CVE-2024-12609 is a SQL Injection vulnerability classified under CWE-89, found in the dasinfomedia School Management System plugin for WordPress. The issue exists in the mj_smgt_view_student_attendance() function, which handles the 'view-attendance' page. The vulnerability stems from insufficient escaping and lack of prepared statements for user-supplied input parameters, allowing authenticated users with Student-level or higher privileges to inject arbitrary SQL code. This injection enables attackers to append additional SQL queries to the existing ones, potentially extracting sensitive information from the backend database. The vulnerability affects all versions up to and including 92.0.0 of the plugin. The CVSS 3.1 base score is 6.5, with vector AV:N/AC:L/PR:L/UI:N/S:U/C:H/I:N/A:N, indicating network exploitable with low attack complexity, requiring privileges but no user interaction, and causing high confidentiality impact without affecting integrity or availability. No patches or official fixes have been published yet, and no known exploits have been observed in the wild. The vulnerability poses a significant risk to the confidentiality of data managed by the plugin, especially in educational institutions relying on this system for student attendance and related records.

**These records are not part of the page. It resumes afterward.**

Lemma zero_pad2_spec (n : Z) :
  0 <= n <= 99 ->
  digits (zero_pad2 n) /\ length (zero_pad2 n) = 2%nat /\ number (zero_pad2 n) = n.
Proof.
  intros Hn. unfold zero_pad2, digits, number.
  assert (0 <= n / 10 mod 10 <= 9) as H1 by zdiv.
  assert (0 <= n mod 10 <= 9) as H0 by zdiv.
  destruct (digit_char_spec _ H1) as (D1 & V1 & _).
  destruct (digit_char_spec _ H0) as (D0 & V0 & _).
  split; [by repeat constructor|]. split; [done|].
  simpl. rewrite V1, V0. zdiv.
Qed.

Lemma zero_pad4_spec (n : Z) :
  0 <= n <= 9999 -> year_text n (zero_pad4 n).
Proof.
  intros Hn. unfold zero_pad4, year_text, digits, number.
  assert (0 <= n / 1000 mod 10 <= 9) as H3 by zdiv.
  assert (0 <= n / 100 mod 10 <= 9) as H2 by zdiv.
  assert (0 <= n / 10 mod 10 <= 9) as H1 by zdiv.
  assert (0 <= n mod 10 <= 9) as H0 by zdiv.
  destruct (digit_char_spec _ H3) as (D3 & V3 & _).
  destruct (digit_char_spec _ H2) as (D2 & V2 & _).
  destruct (digit_char_spec _ H1) as (D1 & V1 & _).
  destruct (digit_char_spec _ H0) as (D0 & V0 & _).
  split; [by repeat constructor|]. split; [done|].
  simpl. rewrite V3, V2, V1, V0. zdiv.
Qed.

Lemma days_in_month_bound (y m : Z) : 28 <= days_in_month y m <= 31.
Proof. unfold days_in_month. repeat case_match; lia. Qed.

(** A year of four digits is written on four digits. *)
Lemma year_digits_four (y : Z) : 1000 <= y -> year_digits y = zero_pad4 y.
Proof.
  intros Hy. unfold year_digits.
  destruct (Z.ltb_spec y 10); [lia|]. destruct (Z.ltb_spec y 100); [lia|].
  destruct (Z.ltb_spec y 1000); [lia|]. done.
Qed.

(** [strftime] writes the fields of a date of the calendar, from the
    year 1000 on, as [YYYY-MM-DD]. *)
Lemma strftime_iso_text (y m d : Z) :
  calendar_date y m d -> 1000 <= y ->
  iso_text (strftime_Y_m_d (mk_datetime y m d)) y m d.
Proof.
  intros (Hy & Hm & Hd) Hy4. pose proof (days_in_month_bound y m).
  exists (zero_pad4 y), (zero_pad2 m), (zero_pad2 d).
  split; [unfold strftime_Y_m_d; simpl; by rewrite year_digits_four|].
  split; [apply zero_pad4_spec; lia|].
  split; apply zero_pad2_spec; lia.
Qed.

Lemma strftime_length (y m d : Z) :
  1000 <= y -> String.length (strftime_Y_m_d (mk_datetime y m d)) = 10%nat.
Proof.
  intros Hy. unfold strftime_Y_m_d. simpl. by rewrite year_digits_four.
Qed.

Lemma datetime_new_Some (y m d : Z) (dt : datetime) :
  datetime_new y m d = Some dt <-> calendar_date y m d /\ dt = mk_datetime y m d.
Proof.
  unfold datetime_new, calendar_date. case_match eqn:Hc.
  - repeat (apply andb_prop in Hc as [Hc ?]). split.
    + intros [= <-]. split; [lia|done].
    + by intros [_ ->].
  - split; [done|]. intros [(Hy & Hm & Hd) _].
    repeat (apply andb_false_iff in Hc as [Hc|Hc]); lia.
Qed.

(** ** The items of a format, one by one *)

Lemma compile_full :
  compile_format (list_ascii_of_string "%b %d %Y") = Some full_items.
Proof. reflexivity. Qed.

Lemma compile_month_year :
  compile_format (list_ascii_of_string "%b %Y") = Some month_year_items.
Proof. reflexivity. Qed.

Lemma compile_year :
  compile_format (list_ascii_of_string "%Y") = Some year_items.
Proof. reflexivity. Qed.

Lemma index_from_Some (i : Z) (name : string) (l : list string) (m : Z) :
  index_from i name l = Some m ->
  i <= m /\ l !! Z.to_nat (m - i) = Some name.
Proof.
  revert i. induction l as [|x l IH]; intros i; simpl; [discriminate|].
  destruct (String.eqb x name) eqn:E.
  - apply String.eqb_eq in E as ->. intros [= <-].
    rewrite Z.sub_diag. split; [lia|done].
  - intros [Hm Hl]%IH. split; [lia|].
    replace (Z.to_nat (m - i)) with (S (Z.to_nat (m - (i + 1)))) by lia. done.
Qed.

Lemma month_index_Some (name : string) (m : Z) :
  month_index name = Some m <->
  1 <= m /\ a_month !! Z.to_nat (m - 1) = Some name.
Proof.
  split.
  - apply index_from_Some.
  - intros [Hm Hname]. pose proof (lookup_lt_Some _ _ _ Hname) as Hlt.
    simpl in Hlt.
    assert (m = 1 \/ m = 2 \/ m = 3 \/ m = 4 \/ m = 5 \/ m = 6 \/ m = 7
            \/ m = 8 \/ m = 9 \/ m = 10 \/ m = 11 \/ m = 12) as Hcases by lia.
    repeat destruct Hcases as [->|Hcases]; try subst m;
      vm_compute in Hname; injection Hname as <-; reflexivity.
Qed.

Lemma in_range_0_1 (c : ascii) :
  Char.in_range "0" "1" c = true -> exists k, 0 <= k <= 1 /\ c = Char.digit_char k.
Proof.
  intros H; each_char c; vm_compute in H; try discriminate; clear H;
    digit_witness.
Qed.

The primary impact of CVE-2024-12609 is unauthorized disclosure of sensitive information stored in the database of the School Management System plugin. Attackers with authenticated access at the Student level or above can exploit the SQL Injection vulnerability to extract confidential data such as student records, attendance logs, and potentially other sensitive information stored within the WordPress database. This breach of confidentiality can lead to privacy violations, regulatory non-compliance (e.g., FERPA in the US, GDPR in Europe), reputational damage, and potential legal consequences for affected organizations. Although the vulnerability does not allow modification or deletion of data (no integrity or availability impact), the exposure of sensitive educational data can be highly damaging. The ease of exploitation (low complexity, network accessible) combined with the widespread use of WordPress and this plugin in educational environments globally increases the risk profile. Organizations that do not restrict access or monitor authenticated user actions are particularly vulnerable.

1. Immediate mitigation involves restricting access to the 'view-attendance' page and related functionalities to only trusted and necessary user roles, minimizing the number of users with Student-level or higher privileges. 2. Implement Web Application Firewall (WAF) rules to detect and block SQL Injection attempts targeting the vulnerable parameter. 3. Monitor database query logs and application logs for unusual or suspicious SQL query patterns indicative of injection attempts. 4. If possible, disable or remove the dasinfomedia School Management System plugin until a security patch is released. 5. Encourage the vendor to release a patch that properly uses parameterized queries or prepared statements to sanitize user inputs in the mj_smgt_view_student_attendance() function. 6. Educate administrators and users about the risks of SQL Injection and the importance of least privilege principles. 7. Regularly back up databases and ensure backups are secure to mitigate potential future risks. 8. Conduct penetration testing and code reviews on custom or third-party WordPress plugins to identify similar vulnerabilities proactively.